The 2016 electoral process was riddled with deficiencies. Its successes, however, taken together with the security gains against al-Shabaab largely holding, the few positive developments from the previous administration, and the early progress of Farmajo’s government, suggest that the stabilization project is still viable. Somalia is also undeniably, significantly better off today than it was during the 1990s and 2000s.

However, the gains made in the country could easily evaporate if Farmajo’s government does not make significant strides. While Farmajo is reputedly well liked in Somalia and his government has made some positive steps, the system that governs Somali politics is comprehensively corrupt. Overcoming it will be an extraordinary challenge for the new president, a challenge to which his predecessor who came to office amid similar acclaim and hopes was unequal.

Moving forward, the U.S. must develop, and then hold the government accountable to meeting, a clear set of benchmarks. That will allow the U.S. to gauge how effective its policy is, and avoid encouraging the Somali government to behave irresponsibly under the belief that the U.S. offers open-ended and non-contingent support.

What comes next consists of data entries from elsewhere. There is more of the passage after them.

(** ** Lifecycle *)
Inductive PipeShutdownStage :=
  WaitingForWritePublication | WaitingForLastWrite | RunningActions | Finalizing.

Inductive PipeWriteBarrier := BarrierNone | WaitForPublication | WaitForSettlement.

Inductive PipeTerminalTrigger :=
  SourceErrored | DestinationErrored | SourceClosed | DestinationClosed | Aborted.

Inductive PipeLifecycle :=
  | Active
  | ShuttingDown (stage : PipeShutdownStage) (trigger : PipeTerminalTrigger)
  | Finished.

Inductive PipeShutdownAction :=
  AbortDestination | CancelSource | CloseDestination | AbortDestinationAndCancelSource.

Inductive PipeShutdownOperation := Destination | Source.

#[global] Instance stage_eq_dec : EqDecision PipeShutdownStage.
Proof. solve_decision. Defined.
#[global] Instance trigger_eq_dec : EqDecision PipeTerminalTrigger.
Proof. solve_decision. Defined.
#[global] Instance lifecycle_eq_dec : EqDecision PipeLifecycle.
Proof. solve_decision. Defined.

Definition operation_bit (o : PipeShutdownOperation) : N :=
  match o with Destination => N.shiftl 1 0 | Source => N.shiftl 1 1 end.

(** ** Settlements: two settled bits, two rejected bits *)
Module Settlements.

Definition OPERATION_MASK : N := N.lor (operation_bit Destination) (operation_bit Source).
Definition REJECTED_SHIFT : N := 2.
Definition VALID_BITS : N := N.lor OPERATION_MASK (N.shiftl OPERATION_MASK REJECTED_SHIFT).

Definition settled_mask (bits : N) : N := N.land bits OPERATION_MASK.
Definition rejected_mask (bits : N) : N :=
  N.land (N.shiftr bits REJECTED_SHIFT) OPERATION_MASK.

Definition from_bits (bits : N) : option N :=
  if negb (N.land bits (not8 VALID_BITS) =? 0) then None
  else if negb (N.land (rejected_mask bits) (not8 (settled_mask bits)) =? 0) then None
  else Some bits.

Definition is_empty (bits : N) : bool := bits =? 0.
Definition is_settled (bits : N) (o : PipeShutdownOperation) : bool :=
  negb (N.land (settled_mask bits) (operation_bit o) =? 0).
Definition is_rejected (bits : N) (o : PipeShutdownOperation) : bool :=
  negb (N.land (rejected_mask bits) (operation_bit o) =? 0).

Definition settle (bits : N) (o : PipeShutdownOperation) (rejected : bool) : N :=
  let bits := N.lor bits (operation_bit o) in
  if rejected then N.lor bits (N.shiftl (operation_bit o) REJECTED_SHIFT) else bits.

End Settlements.
Import Settlements.

Definition operation_mask (a : PipeShutdownAction) : N :=
  match a with
  | AbortDestination | CloseDestination => operation_bit Destination
  | CancelSource => operation_bit Source
  | AbortDestinationAndCancelSource => N.lor (operation_bit Destination) (operation_bit Source)
  end.

Inductive PipeFinalSettlement :=
  | Resolve | RejectOriginal | RejectShutdownAction (operation : PipeShutdownOperation).

Inductive PipeAbortCleanup := CleanupNone | Unregister | ClearDispatching.

Record PipeFinalization := {
  settlement : PipeFinalSettlement; abort_cleanup : PipeAbortCleanup }.

Inductive AbortListenerState := ListenerNone | Registered | Aborting.

#[global] Instance listener_eq_dec : EqDecision AbortListenerState.
Proof. solve_decision. Defined.

(** ** The owner *)
Record PipeOwnerState := {
  lifecycle : PipeLifecycle;
  options : PipeOptions.t;
  drain_scheduled : bool;
  read_pending : bool;
  write_in_progress : bool;
  drain_yield_once : bool;
  abort_listener : AbortListenerState;
  shutdown_settlements : N }.

Definition owner_new (options : PipeOptions.t) : PipeOwnerState :=
  {| lifecycle := Active; options := options; drain_scheduled := false;
     read_pending := false; write_in_progress := false; drain_yield_once := false;
     abort_listener := ListenerNone; shutdown_settlements := 0 |}.

Definition terminal_trigger (s : PipeOwnerState) : option PipeTerminalTrigger :=
  match s.(lifecycle) with ShuttingDown _ trigger => Some trigger | _ => None end.

Definition is_active (s : PipeOwnerState) : bool :=
  match s.(lifecycle) with Active => true | _ => false end.

Definition is_waiting_for_write_publication (s : PipeOwnerState) : bool :=
  match s.(lifecycle) with ShuttingDown WaitingForWritePublication _ => true | _ => false end.

Definition shutdown_action (o : PipeOptions.t) (trigger : PipeTerminalTrigger)
    : option PipeShutdownAction :=
  let '(PipeOptions.Build_t prevent_close prevent_abort prevent_cancel) := o in
  match trigger with
  | SourceErrored => if negb prevent_abort then Some AbortDestination else None
  | DestinationErrored | DestinationClosed =>
      if negb prevent_cancel then Some CancelSource else None
  | SourceClosed => if negb prevent_close then Some CloseDestination else None
  | Aborted =>
      if negb prevent_abort && negb prevent_cancel then Some AbortDestinationAndCancelSource
      else if negb prevent_abort then Some AbortDestination
      else if negb prevent_cancel then Some CancelSource
      else None
  end.

Definition required_shutdown_action_mask (s : PipeOwnerState) : N :=
  match terminal_trigger s with
  | Some trigger =>
      match shutdown_action s.(options) trigger with
      | Some action => operation_mask action
      | None => 0
      end
  | None => 0
  end.

Definition remaining_shutdown_action_mask (s : PipeOwnerState) : N :=
  N.land (required_shutdown_action_mask s) (not8 (settled_mask s.(shutdown_settlements))).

If the government fails to achieve a sufficient number of these milestones over the coming years, and there is not a compelling reason to believe it will significantly and rapidly improve, the U.S. should pivot away from supporting state-building. It would then be wise to focus on counterterrorism measures and helping any friendly systems of authority in the country that have a reasonable chance of stabilizing either the entire country or parts of it. One option in this scenario would be to engage bilaterally with responsible federal member states.

Future Benchmarks

Benchmarks to determine if there is any progress in Somalia should include:

  • The legislation that the government enacts. The U.S. should track whether the government is quickly laying the legislative groundwork for meeting the commitments it has made to its people and to the international community.
  • Implementation of the Security Pact and the partnership framework agreed at the London Conference in May 2017.[REF] The government committed to implementing both agreements that are full of milestones, many with timelines.
  • Implementation of the National Development Plan.[REF] Developed during Hassan Sheikh’s tenure, the plan is an ambitious blueprint for reviving the Somali economy with a number of measurable goals a competent government can achieve.
  • Meeting its obligations under the IMF Staff-Monitored Program. Farmajo’s government committed to meeting the extensive reform targets included in the IMF plan first agreed during Hassan Sheikh’s tenure.[REF]
  • Crafting a new constitution that resolves key stumbling blocks. The current constitution is provisional and ambiguous on a number of important issues that contribute to the political gridlock in Somalia.[REF]
  • Delivering on promises. Farmajo has publicly committed to stabilizing the government; fighting corruption, poverty, and al-Shabaab; and protecting the rule of law.[REF] Indicators of success would include his government not cycling quickly through prime ministers; passing and enforcing a robust anti-corruption bill; removing ghost soldiers and ghost civil servants from the rolls; ensuring that security forces and civil servants are paid consistently; dismantling illegal checkpoints;[REF] and directing the reforms necessary to restore Somalia’s standing with international financial institutions.[REF] While Farmajo’s pledge to defeat al-Shabaab in two years is unrealistic, the SNA’s development will be a useful gauge of how the fight against al-Shabaab will progress in the future.
  • The SNA successfully taking over security responsibility from AMISOM for more and more areas of the country.
  • Protecting civil liberties. Prime Minister Hassan Ali Khayre publicly committed to protecting press freedom in May 2017,[REF] following the previous government’s sometimes repressive treatment of journalists. Farmajo’s cabinet approved an amended version of the country’s existing, restrictive media law in July, but the amended law still has strictures inconsistent with a truly free press.[REF]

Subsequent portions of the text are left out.